**What you will do**
Nothing but the lines from the top of the following entries through the line with "i-th source are" should be printed, exactly as they are.
* * *
(** C8: [MergePipeline] on two pipelines that a program has built, in whatever
    order it made its calls: it throws, and changes nothing, if one of them has
    leaves; an empty pipeline is neutral; it throws if the left one has not as
    many sinks as the right one has sources; otherwise the i-th sink and the
    i-th source are replaced by one NoOp with a new id, which reads what the
    sink read and writes what the source wrote, and all other nodes are kept
    as they are.  The result is complete: a network without cycles in which
    every queue between its nodes has one reader that expects as many ends of file as the
    queue has writers, whose edges, sources and sinks are exact. *)
Theorem MergePipeline_correct option option' w left right p0 :
  pair_reaches option option' w left right →
  let completed := leaves_ left = ∅ ∧ leaves_ right = ∅ in
  let k := length (sinks_ left) in
  (¬ completed → MergePipeline left right (w, p0) = ((w, p0), Throw "can only merge two completed pipeline")) ∧
  (completed → nodes_ left = ∅ → MergePipeline left right (w, p0) = ((w, p0), Ok right)) ∧
  (completed → nodes_ left ≠ ∅ → nodes_ right = ∅ → MergePipeline left right (w, p0) = ((w, p0), Ok left)) ∧
  (completed → nodes_ left ≠ ∅ → nodes_ right ≠ ∅ → k ≠ length (sources_ right) →
     MergePipeline left right (w, p0) =
       ((w, p0), Throw "the number of sources and sinks in the merged pipeline is not equal")) ∧
  (completed → nodes_ left ≠ ∅ → nodes_ right ≠ ∅ → k = length (sources_ right) →
   (id_ w + Z.of_nat k < 2 ^ 64)%Z →
   let w' := World (id_ w + Z.of_nat k) (queues w) (abort_queues w) in
   ∃ p, MergePipeline left right (w, p0) = ((w', p0), Ok p) ∧
     (∀ x n, nodes_ p !! x = Some n ↔ origin left right w x n) ∧
     sources_ p = sources_ left ∧ sinks_ p = sinks_ right ∧
     assembled (λ z, z = channel_size (option_ left) ∨ z = channel_size (option_ right)) w' p).
Proof.
  intros Hp completed k. destruct (MergePipeline_throws left right (w, p0)) as (He0 & He1 & He2 & He3).
  split; [done|]. split; [by intros [? ?]; apply He1|]. split; [by intros [? ?]; apply He2|].
  split; [by intros [? ?]; apply He3|]. intros [Hl Hr] Hn Hn' Hlen H64 w'.
  destruct (pair_assembled _ _ _ _ _ Hp Hl Hr) as (HL & HR & Hap & Hpos).
  pose proof (MergePipeline_spec _ _ _ _ _ HL HR Hlen Hpos H64 p0 Hap Hn Hn') as Hwp. unfold wpB in Hwp.
  destruct (MergePipeline left right (w, p0)) as [s [p|e|c]]; [|done..]. destruct Hwp as (-> & Ha & Ho & Hso & Hsi).
  exists p. split_and!; try done. eapply assembled_weaken; [|exact Ha]. intros z [<-|<-]; auto.
Qed.
(* ===== verification/Termination.v ===== *)
(** * Termination of pipelines

    Every run of a closed network whose sources end is finite, whatever the
    interleaving.  A coroutine takes finitely many steps for each element it
    reads ([halts]); it reads what the coroutines before it have written; and
    the network has no cycle.  With the absence of deadlock, every run that is
    not stopped ends with all coroutines returned, and without exceptions if
    the user's functions throw none. *)

From Stdlib Require Import Sorted.
From stdpp Require Import base functions gmap strings fin_maps fin_sets list sorting.
From S2P Require Import Prelude Queue Events Coro Processor Nodes PortLogic NodeProtocol NodeRun Pipeline PipelineInv Builder Frame Merge Network.

(** ** Coroutines that halt *)

Section halts.
Context {T : Type}.

(** With [n] elements to be read, [p] halts or waits for more; a result comes
    with the number of elements that are left.  A loop has an invariant and an
    order in which its turns decrease. *)
Fixpoint halts {A} (n : nat) (p : prog T A) (Φ : A → nat → Prop) : Prop :=
  match p with
  | Ret a => Φ a n
  | QPop q k => match n with 0 => True | S m => ∀ v, halts m (k v) Φ end
  | QPush q v k => halts n k Φ
  | QTryPop q k => ∀ r, halts n (k r) Φ
  | QTryPush q v k => ∀ b, halts n (k b) Φ
  | Now k => ∀ t, halts n (k t) Φ
  | Die c => True
  | Loop body s k =>
      ∃ (I : _ → nat → Prop) (lt : _ * nat → _ * nat → Prop), well_founded lt ∧ I s n ∧
        ∀ s n, I s n → halts n (body s) (λ r m, match r with
                                                | inl s' => I s' m ∧ lt (s', m) (s, n)
                                                | inr r => halts m (k r) Φ
                                                end)
  end.

Lemma halts_mono {A} n (p : prog T A) (Φ Ψ : A → nat → Prop) :
  (∀ a m, Φ a m → Ψ a m) → halts n p Φ → halts n p Ψ.
Proof.
  revert n Φ Ψ. induction p as [A a|A q k IH|A q v k IH|A q k IH|A q v k IH|A k IH|A c|A S R body IHb s k IHk];
    intros n Φ Ψ HΦ; simpl; eauto.
  - destruct n; eauto.
  - intros (I & lt & Hwf & Hs & Hb). exists I, lt. split; [done|]. split; [done|]. intros s' m Hs'.
    eapply IHb; [|by apply Hb]. intros [s''|r]; simpl; eauto.
Qed.

Lemma halts_pbind {A B} n (p : prog T A) (f : A → prog T B) Φ :
  halts n p (λ a m, halts m (f a) Φ) → halts n (pbind f p) Φ.
Proof.
  revert n. induction p as [A a|A q k IH|A q v k IH|A q k IH|A q v k IH|A k IH|A c|A S R body IHb s k IHk];
    intros n; simpl; eauto.
  - destruct n; eauto.
  - intros (I & lt & Hwf & Hs & Hb). exists I, lt. split; [done|]. split; [done|]. intros s' m Hs'.
    eapply halts_mono; [|by apply Hb]. intros [s''|r]; simpl; eauto.
Qed.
* * *
**Solved exercise**
(** C8: [MergePipeline] on two pipelines that a program has built, in whatever
    order it made its calls: it throws, and changes nothing, if one of them has
    leaves; an empty pipeline is neutral; it throws if the left one has not as
    many sinks as the right one has sources; otherwise the i-th sink and the
    i-th source are replaced by one NoOp with a new id, which reads what the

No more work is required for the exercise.